Guedj Eric, Cammilleri Serge, Colavolpe Cécile, de Laforte Catherine, Niboyet Jean, Mundler Olivier
Service Central de Biophysique et de Médecine Nucléaire, Assistance Publique des Hôpitaux de Marseille, Centre Hospitalo-Universitaire de la Timone, 264 rue Saint Pierre, Marseille Cedex 5, France.
Eur J Nucl Med Mol Imaging. 2007 Dec;34(12):2115-9. doi: 10.1007/s00259-007-0589-9. Epub 2007 Sep 21.
The aim of this study was to determine whether the follow-up of pain processing recovery in hyperalgesic fibromyalgia (FM) could be objectively evaluated with brain perfusion ethyl cysteinate dimer single photon computerized tomography (ECD-SPECT) after administration of ketamine.
We enrolled 17 hyperalgesic FM women patients (48.5 +/- 11 years, range 25-63). After treatment with subcutaneous ketamine, 11 patients were considered as "good responders", with a decrease in pain intensity, evaluated by visual analog scale (VAS), greater than 50%. On the other hand, six patients were considered as "poor responders". A voxel-based analysis of regional cerebral blood flow (rCBF) was conducted (p (voxel) < 0.001uc), in the two subgroups of patients, before and after treatment, in comparison to a group of ten healthy subjects, matched for age and gender.
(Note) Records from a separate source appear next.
(** C7, as the code has it.  When the team listing succeeds,
    [ListOrgTeamMembers] scans the teams in order for the requested name.
    With no team of that name, also in an empty list, it returns
    [ErrNotFound] and makes no further call.  Otherwise it sends one
    request for the members of the first team of that name: when that
    request succeeds it returns the members of the reply with a nil
    error, and when it fails it returns the nil slice and an error. *)
Theorem ListOrgTeamMembers_scans_teams :
  forall (this : giteaClientImpl) (orgName teamName : string) (fuel : nat)
         (w : World) (teams : slice sdk.Team) (w1 : World),
    ListOrgTeams this orgName fuel w = Some ((teams, None), w1) ->
    ((forall t, In t (elems teams) -> sdk.Name t <> teamName) ->
     ListOrgTeamMembers this orgName teamName fuel w
     = Some ((None, Some ErrNotFound), w1))
    /\
    (forall pre team post,
        elems teams = pre ++ team :: post ->
        (forall t, In t pre -> sdk.Name t <> teamName) ->
        sdk.Name team = teamName ->
        exists r,
          ListOrgTeamMembers this orgName teamName fuel w
          = Some (r, w1 ++ [sdk.ReqListTeamMembers (sdk.ID team) sdk.zeroListOptions]) /\
          (forall users res,
              sdk.ListTeamMembers (c this) (sdk.ID team) sdk.zeroListOptions
              = (users, res, None) ->
              r = (users, None)) /\
          (forall users res e,
              sdk.ListTeamMembers (c this) (sdk.ID team) sdk.zeroListOptions
              = (users, res, Some e) ->
              fst r = None /\ snd r <> None)).
Proof.
  intros this orgName teamName fuel w teams w1 Hteams.
  unfold ListOrgTeamMembers. rewrite Hteams. split.
  - intros Hno. rewrite scanTeams_no_match by assumption. reflexivity.
  - intros pre team post Heq Hpre Hname. rewrite Heq.
    rewrite scanTeams_first_match by assumption.
    eexists. split; [reflexivity |]. split.
    + intros users res Hreply. rewrite Hreply. reflexivity.
    + intros users res e Hreply. rewrite Hreply.
      split; [reflexivity | discriminate].
Qed.
(** The length of the backoff sleep when the power fits a [float]:
    [min(min_delay * 2**k, max_backoff)]. *)
Definition backoff_of (self : RateLimiter) : Q :=
  Qmin (min_delay self * inject_Z (2 ^ consecutive_errors self))
       (inject_Z (max_backoff self)).

(** "Record this request" *)
Definition record_request (self : RateLimiter) (current_time : Q) : RateLimiter :=
  {| requests_per_minute := requests_per_minute self;
     requests_per_hour := requests_per_hour self;
     min_delay := min_delay self;
     request_times := deque_append (request_times self) current_time;
     last_request_time := current_time;
     consecutive_errors := consecutive_errors self;
     max_backoff := max_backoff self |}.

(** [RateLimiter.wait]; the result is [self] after the call. *)
Definition wait (self : RateLimiter) : M RateLimiter :=
  current_time <- time_time ;;
  current_time <- enforce_min_delay self current_time ;;
  current_time <- check_per_minute self current_time ;;
  current_time <- check_per_hour self current_time ;;
  current_time <- exponential_backoff self current_time ;;
  ret (record_request self current_time).

(** Steps 1 to 3 of [wait] alone: everything before the backoff block. *)
Definition wait_windows (self : RateLimiter) : M Q :=
  current_time <- time_time ;;
  current_time <- enforce_min_delay self current_time ;;
  current_time <- check_per_minute self current_time ;;
  check_per_hour self current_time.

Definition set_consecutive_errors (k : Z) (self : RateLimiter) : RateLimiter :=
  {| requests_per_minute := requests_per_minute self;
     requests_per_hour := requests_per_hour self;
     min_delay := min_delay self;
     request_times := request_times self;
     last_request_time := last_request_time self;
     consecutive_errors := k;
     max_backoff := max_backoff self |}.

(** [RateLimiter.record_success] *)
Definition record_success (self : RateLimiter) : RateLimiter :=
  set_consecutive_errors 0 self.

(** [RateLimiter.record_error] *)
Definition record_error (self : RateLimiter) : RateLimiter :=
  set_consecutive_errors (consecutive_errors self + 1) self.

(** The dictionary that [get_stats] returns, keys in insertion order. *)
Definition Stats : Type := list (string * Z).

(** [RateLimiter.get_stats]: the returned dictionary and [self] after the call. *)
Definition get_stats (self : RateLimiter) : M (Stats * RateLimiter) :=
  current_time <- time_time ;;
  let one_minute_ago := current_time - 60 in
  let one_hour_ago := current_time - 3600 in
  ret ([ ("requests_last_minute"%string,
            count_newer one_minute_ago (items (request_times self)));
         ("requests_last_hour"%string,
            count_newer one_hour_ago (items (request_times self)));
         ("consecutive_errors"%string, consecutive_errors self);
         ("total_requests"%string, deque_len (request_times self)) ],
       self).

(** Dictionary lookup, [d[key]]. *)
Fixpoint stat (key : string) (d : Stats) : option Z :=
  match d with
  | [] => None
  | (k, v) :: d' => if String.eqb k key then Some v else stat key d'
  end.

(** ** Sequences of calls on one governor *)

Inductive call : Type :=
| CallWait
| CallRecordSuccess
| CallRecordError
| CallGetStats
| Elapse (d : Q).

Definition step (c : call) (self : RateLimiter) : M RateLimiter :=
  match c with
  | CallWait => wait self
  | CallRecordSuccess => ret (record_success self)
  | CallRecordError => ret (record_error self)
  | CallGetStats => r <- get_stats self ;; ret (snd r)
  | Elapse d => elapse d ;; ret self
  end.

Fixpoint run (cs : list call) (self : RateLimiter) : M RateLimiter :=
  match cs with
  | [] => ret self
  | c :: cs' => self' <- step c self ;; run cs' self'
  end.

(** Time only moves forward: between calls and when a sleep overshoots. *)
Definition call_ok (c : call) : Prop :=
  match c with
  | Elapse d => 0 <= d
  | _ => True
  end.

Definition world_ok (w : World) : Prop :=
  Forall (fun d => 0 <= d) (lateness w).

Definition is_stats_call (c : call) : bool :=
  match c with CallGetStats => true | _ => false end.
In comparison to baseline brain SPECT, midbrain rCBF showed a greater increase after ketamine in the responder group than in the nonresponder group (p (cluster) = 0.016c). In agreement with the clinical response, the change in midbrain rCBF after ketamine was highly correlated with the reduction of VAS pain score (r = 0.7182; p = 0.0041).
This prospective study suggests that blockade of facilitatory descending modulation of pain with ketamine can be evaluated in the periaqueductal grey with brain perfusion SPECT.
本研究旨在确定在给予氯胺酮后,是否可以通过脑灌注半胱氨酸乙酯二聚体单光子计算机断层扫描(ECD-SPECT)客观评估痛觉过敏型纤维肌痛(FM)患者疼痛处理恢复情况。
我们纳入了17名痛觉过敏型FM女性患者(48.5±11岁,范围25 - 63岁)。皮下注射氯胺酮治疗后,11名患者被视为“良好反应者”,通过视觉模拟评分法(VAS)评估,疼痛强度降低超过50%。另一方面,6名患者被视为“不良反应者”。在治疗前后,对两组患者进行基于体素的局部脑血流(rCBF)分析(p(体素)<0.001uc),并与一组年龄和性别匹配的10名健康受试者进行比较。
与基线脑SPECT相比,氯胺酮给药后,反应者组中脑rCBF的增加幅度大于无反应者组(p(簇)=0.016c)。与临床反应一致,氯胺酮给药后中脑rCBF的变化与VAS疼痛评分的降低高度相关(r = 0.7182;p = 0.0041)。
这项前瞻性研究表明,使用脑灌注SPECT可以在导水管周围灰质中评估氯胺酮对疼痛促进性下行调节的阻断作用。